Non-Hodgkin’s lymphoma conclusion

Because there are so many types of this cancer, it can be very confusing, even for doctors to properly classify and diagnose this disease to its proper sub-type.

The World Health Organization (WHO) groups non-Hodgkin’s lymphoma based on the following criteria:

  • How the cancer cells look under a microscope
  • The chromosomes of the cancer cells
  • The type of lymphocyte the cancer starts in
  • The presence various proteins on the cancer cells

According to the National Cancer Institute, when averaged out over all stages and subsets, non-Hodgkin’s lymphoma has a 5 year survival rate of 72%. Stage I 5-year survival rate is 82%, Stage II 5-year survival rate is 75%, stage III 5-year survival rate is 69% and the stage IV 5-year survival rate is approximately 62%.

5-year survival rate across all stages and subsets has a 72% survival rate in non-Hodgkin’s lymphoma. Image courtesy of National Cancer Institute

5-year survival rate for non Hodgkin’s lymphoma

5 year survival rates according to stages of the cancer. Image courtesy of National Cancer Institute.

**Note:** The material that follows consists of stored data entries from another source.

(** Producing everything and then consuming everything gives what applying
    the deltas in turn gives. *)
Lemma tagged_run u ds dim k r :
  applies u ds ->
  tagged (foldl (fun u d => utxo_step d u) u ds) dim k r <->
  ~ tagged_in UtxoSetDelta.consumed_utxo ds dim k r /\
  (tagged_in UtxoSetDelta.produced_utxo ds dim k r \/ tagged u dim k r).
Proof.
  revert u. induction ds as [|d ds IH]; intros u Ha.
  - cbn. unfold tagged_in. setoid_rewrite elem_of_nil. naive_solver.
  - cbn [foldl]. destruct Ha as (Hr & Hu & Hf & Hc & Hn & Ha). rewrite IH by done.
    rewrite (tagged_step u d) by (cbn; done). rewrite !tagged_in_cons.
    assert (tagged_in UtxoSetDelta.produced_utxo ds dim k r -> ~ tagged (UtxoSetDelta.consumed_utxo d) dim k r).
    { intros (d' & Hd' & body & tags & Hb & _) (body' & tags' & Hb' & _). rewrite Forall_forall in Hn.
      exact (proj1 (map_disjoint_spec _ _) (Hn _ Hd') _ _ _ Hb Hb'). }
    tauto.
Qed.
(** Blocks are written as one byte here: the last of Byron, the first of Shelley. *)
#[local] Instance demo_decoder : BlockDecoder := {|
  decode_block raw :=
    match raw with
    | [0] => Some (demo_block 4492780)
    | [1] => Some (demo_block 4492800)
    | _ => None
    end;
  decode_output _ := true;
|}.

Definition demo_last_byron : OwnedBlock := mkOwned (demo_block 4492780) [0].
Definition demo_first_shelley : OwnedBlock := mkOwned (demo_block 4492800) [1].
Definition demo_cursor : ChainPoint.t := ChainPoint.Slot 4492760.

(** The units executed so far, and nothing else. *)
Definition demo_exec {D E} (u : InternalWorkUnit D E) (x : list Tag) : run (result DomainError (list Tag)) :=
  match u with
  | UForcedStop => Ret (Err StopEpochReached)
  | _ => Ret (Ok (x ++ unit_tags u))
  end.

Lemma work_follows_schedule_witness :
  schedule (Some 208) 300 (Some demo_cursor)
    [(demo_last_byron, Mainnet.chain); (demo_first_shelley, Mainnet.chain)] =
  Ret ([TBlock demo_last_byron; TEwrap 4492800] ++
       [TEstart 4492800; TBlock demo_first_shelley; TStop]).
Proof.
  apply (work_follows_schedule (D := unit) (E := unit) (Some 208) 300 (Some demo_cursor)
    (WorkBuffer.EstartBoundary demo_first_shelley 208)
    [(demo_last_byron, Mainnet.chain); (demo_first_shelley, Mainnet.chain)]
    [UBlocks (WorkBatch.for_single_block (new_work_block demo_last_byron)); UEwrap 4492800]).
  pose (w1 := WorkBuffer.open_with (D := unit) (E := unit) demo_last_byron).
  pose (w2 := WorkBuffer.PreEwrapBoundary (WorkBatch.for_single_block (D := unit) (E := unit)
    (new_work_block demo_last_byron)) demo_first_shelley 207).
  pose (w3 := WorkBuffer.EwrapBoundary (D := unit) (E := unit) demo_first_shelley 207).
  apply (driven_pop _ _ _ w3 _ [_]); [|done|reflexivity].
  apply (driven_pop _ _ _ w2 _ []); [|done|reflexivity].
  apply (driven_receive _ _ _ w1 [_]); [|reflexivity|vm_compute; reflexivity].
  apply (driven_receive _ _ _ (WorkBuffer.Restart demo_cursor) []); [|reflexivity|vm_compute; reflexivity].
  exact (driven_start _ _ (Some demo_cursor)).
Defined.

Definition demo_logic : CardanoLogic.t unit unit :=
  CardanoLogic.mk (Some 208) (Some (WorkBuffer.Restart demo_cursor)) Mainnet.chain 300 true.

Lemma roll_forward_executes_witness :
  exists us : list (InternalWorkUnit unit unit),
    mjoin (unit_tags <$> us) =
      [TEwrap 4492800; TEstart 4492800; TBlock demo_first_shelley; TStop] /\
    match exec_all demo_exec us [] with
    | Ret (Ok x') => exists c',
        roll_forward demo_exec (fun _ => Some Mainnet.chain) 6 demo_logic [] [1] =
          Ret (Ok (4492800, c', x')) /\
        CardanoLogic.work c' = Some (WorkBuffer.Restart (owned_point demo_first_shelley))
    | Ret (Err e) =>
        roll_forward demo_exec (fun _ => Some Mainnet.chain) 6 demo_logic [] [1] = Ret (Err e)
    | Panic => roll_forward demo_exec (fun _ => Some Mainnet.chain) 6 demo_logic [] [1] = Panic
    end.
Proof.
  apply (roll_forward_executes (D := unit) (E := unit) demo_exec (fun _ => Some Mainnet.chain) 6
    demo_logic [] [1] (demo_block 4492800) demo_cursor
    [TEwrap 4492800; TEstart 4492800; TBlock demo_first_shelley; TStop]).
  - lia.
  - done.
  - done.
  - done.
  - vm_compute. reflexivity.
  - intros e s n He. vm_compute in He. injection He as <- <- <-. done.
Defined.

End witnesses.
(* ===== verification/Mempool.v ===== *)
(** * The mempool (core/src/mempool.rs, core/src/builtin/mempool.rs)

    The transactions a node is trying to get on chain, the contract a mempool
    backend offers, and the in-memory backend [EphemeralMempool] as an
    implementation of it. *)

From S2P Require Import Prelude Types ChainPoint StateStore.
Open Scope Z_scope.

(** ** Transactions and their stages *)

Inductive MempoolTxStage :=
| Pending
| Propagated
| Acknowledged
| Confirmed
| Finalized
| Dropped
| RolledBack
| Unknown.

#[global] Instance stage_eq_dec : EqDecision MempoolTxStage.
Proof. solve_decision. Defined.

Module MempoolTx.

(** [R] is the report of the script evaluation. *)
Record t (R : Type) := mk {
  hash : TxHash;
  payload : EraCbor;
  stage : MempoolTxStage;
  confirmations : Z;
  non_confirmations : Z;
  confirmed_at : option ChainPoint.t;
  report : option R;
}.
Arguments mk {R}.
Arguments hash {R} _.
Arguments payload {R} _.
Arguments stage {R} _.
Arguments confirmations {R} _.
Arguments non_confirmations {R} _.
Arguments confirmed_at {R} _.
Arguments report {R} _.

#[global] Instance eta_t {R} : Eta (t R) := fun r =>
  mk (hash r) (payload r) (stage r) (confirmations r) (non_confirmations r) (confirmed_at r) (report r).

Section ops.
Context {R : Type} `{BuildCfg}.

(** [Clone]: the report is not copied. *)
Definition clone (tx : t R) : t R := tx <| report := None |>.

Definition new (hash : TxHash) (payload : EraCbor) (report : R) : t R :=
  mk hash payload Pending 0 0 None (Some report).
(* ===== verification/RedbMempool.v ===== *)
(** * The durable mempool (redb3/src/mempool.rs)

    The backend that keeps the mempool in three [redb] tables: the pending
    queue, keyed by a sequence number and the transaction hash; the in-flight
    records, keyed by the hash; and the finalized log, keyed by a sequence
    number (a [u64] key, ordered as its big-endian bytes are).  Each operation
    is one write transaction, so it is modelled as a function on the tables.
    It implements the same contract as the in-memory backend. *)

From stdpp Require Import sorting.
From S2P Require Import Prelude Types ChainPoint StateStore Wal Mempool.
Open Scope Z_scope.

(** ** Keys and records *)

Module DbPendingKey.

Definition new (seq : Z) (hash : TxHash) : bytes := to_be_bytes 8 seq ++ hash.
Definition seq (key : bytes) : Z := from_be_bytes (take 8 key).
Definition hash (key : bytes) : TxHash := drop 8 key.

End DbPendingKey.

Inductive InflightStage := IPropagated | IAcknowledged | IConfirmed.

#[global] Instance inflight_stage_eq_dec : EqDecision InflightStage.
Proof. solve_decision. Defined.

(** The match that translates a stored stage. *)
Definition mempool_stage (s : InflightStage) : MempoolTxStage :=
  match s with
  | IPropagated => Propagated
  | IAcknowledged => Acknowledged
  | IConfirmed => Confirmed
  end.

Module FinalizedEntry.

Record t := mk {
  hash : bytes;
  confirmations : Z;
  confirmed_at : option bytes;
  payload : option EraCbor;
  dropped : option bool;
}.

Definition into_mempool_tx {R} (e : t) : MempoolTx.t R :=
  let stage := if default false (dropped e) then Dropped else Finalized in
  MempoolTx.mk (hash e) (default (0, []) (payload e)) stage (confirmations e) 0
    (ChainPoint.from_bytes <$> confirmed_at e) None.

End FinalizedEntry.

Module InflightRecord.

Record t := mk {
  stage : InflightStage;
  confirmations : Z;
  payload : EraCbor;
  confirmed_at : option bytes;
  non_confirmations : Z;
}.

#[global] Instance eta_t : Eta t := fun r =>
  mk (stage r) (confirmations r) (payload r) (confirmed_at r) (non_confirmations r).

Definition new (payload : EraCbor) : t := mk IPropagated 0 payload None 0.

(** The record and whether it changed. *)
Definition acknowledge (r : t) : t * bool :=
  if bool_decide (stage r = IPropagated) then (r <| stage := IAcknowledged |>, true) else (r, false).

Section ops.
Context `{BuildCfg}.

Definition confirm (r : t) (point : ChainPoint.t) : run t :=
  let r := r <| stage := IConfirmed |> in
  n ← uadd 32 (confirmations r) 1;
  let r := r <| confirmations := n |> in
  let r := r <| non_confirmations := 0 |> in
  Ret (match confirmed_at r with
       | None => r <| confirmed_at := Some (ChainPoint.into_bytes point) |>
       | Some _ => r
       end).

Definition retry (r : t) : t := r <| confirmed_at := None |>.

Definition mark_stale (r : t) : run t :=
  n ← uadd 32 (non_confirmations r) 1;
  Ret (r <| non_confirmations := n |>).

End ops.

Definition is_finalizable (r : t) (threshold : Z) : bool :=
  bool_decide (stage r = IConfirmed) && (threshold <=? confirmations r).

Definition is_droppable (r : t) (threshold : Z) : bool := threshold <=? non_confirmations r.

Definition to_tx_status (r : t) : TxStatus :=
  mkStatus (mempool_stage (stage r)) (confirmations r) (non_confirmations r)
    (ChainPoint.from_bytes <$> confirmed_at r).

Definition into_finalized_entry (r : t) (hash : TxHash) : FinalizedEntry.t :=
  FinalizedEntry.mk hash (confirmations r) (confirmed_at r) (Some (payload r)) (Some false).

Definition into_dropped_entry (r : t) (hash : TxHash) : FinalizedEntry.t :=
  FinalizedEntry.mk hash (confirmations r) (confirmed_at r) (Some (payload r)) (Some true).

Definition to_mempool_tx {R} (r : t) (hash : TxHash) : MempoolTx.t R :=
  MempoolTx.mk hash (payload r) (mempool_stage (stage r)) (confirmations r) (non_confirmations r)
    (ChainPoint.from_bytes <$> confirmed_at r) None.

End InflightRecord.

(** ** Tables *)

Definition iter {T V} `{!RedbTable T V} (t : T) : list (bytes * V) := range t Unbounded Unbounded.

Module PendingTable.
Section ops.
Context {T : Type} `{!RedbTable T (Z * list Z)} {R : Type} `{BuildCfg}.

Definition has_any (t : T) : bool := (0 <? length (iter t))%nat.

(** The transaction of a row. *)
Definition row_tx (e : bytes * EraCbor) : MempoolTx.t R :=
  MempoolTx.mk (DbPendingKey.hash e.1) e.2 Pending 0 0 None None.

Definition peek (t : T) : list (MempoolTx.t R) := row_tx <$> iter t.

Definition contains (t : T) (tx_hash : TxHash) : bool :=
  existsb (fun e => bool_decide (DbPendingKey.hash e.1 = tx_hash)) (iter t).

Definition next_seq (t : T) : run Z :=
  match last (iter t) with
  | Some e => uadd 64 (DbPendingKey.seq e.1) 1
  | None => Ret 0
  end.

Definition insert (t : T) (hash : TxHash) (payload : EraCbor) : run T :=
  seq ← next_seq t;
  Ret (insert_row t (DbPendingKey.new seq hash) payload).

(** The extracted rows and the table without them. *)
Definition drain_by_hashes (t : T) (hashes : list TxHash) : list (TxHash * EraCbor) * T :=
  ((fun e => (DbPendingKey.hash e.1, e.2)) <$>
     filter (fun e => DbPendingKey.hash e.1 ∈ hashes) (iter t),
   extract_from_if t Unbounded Unbounded (fun key => bool_decide (DbPendingKey.hash key ∈ hashes))).

End ops.
End PendingTable.

Module InflightTable.
Section ops.
Context {T : Type} `{!RedbTable T InflightRecord.t} {R : Type}.

Definition get (t : T) (hash : TxHash) : option InflightRecord.t := Wal.get t hash.
Definition read (t : T) (hash : TxHash) : option InflightRecord.t := Wal.get t hash.
Definition write (t : T) (hash : TxHash) (r : InflightRecord.t) : T := insert_row t hash r.
Definition remove (t : T) (hash : TxHash) : T := remove_row t hash.
Definition collect_all (t : T) : list (TxHash * InflightRecord.t) := iter t.
Definition peek (t : T) : list (MempoolTx.t R) :=
  (fun e => InflightRecord.to_mempool_tx e.2 e.1) <$> iter t.

End ops.
End InflightTable.

Module FinalizedTable.
Section ops.
Context {T : Type} `{!RedbTable T FinalizedEntry.t} {R : Type} `{BuildCfg}.

Definition key (seq : Z) : bytes := to_be_bytes 8 seq.

Definition next_seq (t : T) : run Z :=
  match last (iter t) with
  | Some e => uadd 64 (from_be_bytes e.1) 1
  | None => Ret 0
  end.

Definition append (t : T) (entry : FinalizedEntry.t) : run T :=
  seq ← next_seq t;
  Ret (insert_row t (key seq) entry).

Definition paginate (t : T) (cursor : Z) (limit : nat) : run (MempoolPage R) :=
  let page := take limit (range t (Included (key cursor)) Unbounded) in
  let found := (fun e => FinalizedEntry.into_mempool_tx e.2) <$> page in
  let last_seq := (fun e => from_be_bytes e.1) <$> last page in
  if (limit <=? length found)%nat then
    match last_seq with
    | Some s => next ← uadd 64 s 1; Ret (mkPage found (Some next))
    | None => Ret (mkPage found None)
    end
  else Ret (mkPage found None).

End ops.
End FinalizedTable.

(** ** The backend *)

Module RedbMempool.

Record t (TP TI TF : Type) := mk { pending : TP; inflight : TI; finalized : TF }.
Arguments mk {TP TI TF}.
Arguments pending {TP TI TF} _.
Arguments inflight {TP TI TF} _.
Arguments finalized {TP TI TF} _.

#[global] Instance eta_t {TP TI TF} : Eta (t TP TI TF) := fun r => mk (pending r) (inflight r) (finalized r).

Section ops.
Context {TP TI TF : Type} `{!RedbTable TP (Z * list Z), !RedbTable TI InflightRecord.t}.
Context `{!RedbTable TF FinalizedEntry.t} {R : Type} `{BuildCfg}.

Abbreviation M := (t TP TI TF).
Abbreviation Tx := (MempoolTx.t R).

(** [receive_inner]: returning early drops the write transaction. *)
Definition receive (m : M) (tx : Tx) : run (result MempoolError (M * list Tx)) :=
  if PendingTable.contains (pending m) (MempoolTx.hash tx) then Ret (Err DuplicateTx)
  else
    match InflightTable.read (inflight m) (MempoolTx.hash tx) with
    | Some _ => Ret (Err DuplicateTx)
    | None =>
        p ← PendingTable.insert (pending m) (MempoolTx.hash tx) (MempoolTx.payload tx);
        Ret (Ok (m <| pending := p |>, [tx]))
    end.

Definition has_pending (m : M) : bool := PendingTable.has_any (pending m).
Definition peek_pending (m : M) : list Tx := PendingTable.peek (pending m).

(** The loop over the drained rows. *)
Definition send_one (s : TI * list Tx) (e : TxHash * EraCbor) : TI * list Tx :=
  let record := InflightRecord.new e.2 in
  (InflightTable.write s.1 e.1 record, s.2 ++ [InflightRecord.to_mempool_tx record e.1]).

Definition mark_inflight (m : M) (hashes : list TxHash) : run (result MempoolError (M * list Tx)) :=
  let drained := PendingTable.drain_by_hashes (pending m) hashes in
  let s := foldl send_one (inflight m, []) drained.1 in
  Ret (Ok (mk drained.2 s.1 (finalized m), s.2)).

Definition acknowledge_one (s : TI * list Tx) (hash : TxHash) : TI * list Tx :=
  match InflightTable.read s.1 hash with
  | Some record =>
      let ack := InflightRecord.acknowledge record in
      if ack.2 then
        (InflightTable.write s.1 hash ack.1, s.2 ++ [InflightRecord.to_mempool_tx ack.1 hash])
      else s
  | None => s
  end.

Definition mark_acknowledged (m : M) (hashes : list TxHash) : run (result MempoolError (M * list Tx)) :=
  let s := foldl acknowledge_one (inflight m, []) hashes in
  Ret (Ok (m <| inflight := s.1 |>, s.2)).

Definition find_inflight (m : M) (tx_hash : TxHash) : option Tx :=
  (fun record => InflightRecord.to_mempool_tx record tx_hash) <$> InflightTable.get (inflight m) tx_hash.

Definition peek_inflight (m : M) : list Tx := InflightTable.peek (inflight m).

Section confirm.
Variables (point : ChainPoint.t) (seen_txs unseen_txs : list TxHash).
Variables (finalize_threshold drop_threshold : Z).

(** A record that gained a confirmation: finalized at the threshold. *)
Definition confirm_or_finalize (m : M) (events : list Tx) (tx_hash : TxHash) (record : InflightRecord.t) :
    run (M * list Tx) :=
  let tx := InflightRecord.to_mempool_tx record tx_hash in
  if InflightRecord.is_finalizable record finalize_threshold then
    let m := m <| inflight := InflightTable.remove (inflight m) tx_hash |> in
    f ← FinalizedTable.append (finalized m) (InflightRecord.into_finalized_entry record tx_hash);
    Ret (m <| finalized := f |>, events ++ [tx <| MempoolTx.stage := Finalized |>])
  else
    Ret (m <| inflight := InflightTable.write (inflight m) tx_hash record |>, events ++ [tx]).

This year in the United States alone, it is estimated that 74,200 patients will be diagnosed with non-Hodgkin’s lymphoma. Over half of all patients are aged 65 or older at the time of diagnosis.

This cancer has a very high success rate when caught early and early detection is key in beating the diagnosis. If you have any symptoms above it is a good idea to talk to your doctor or health care provider immediately.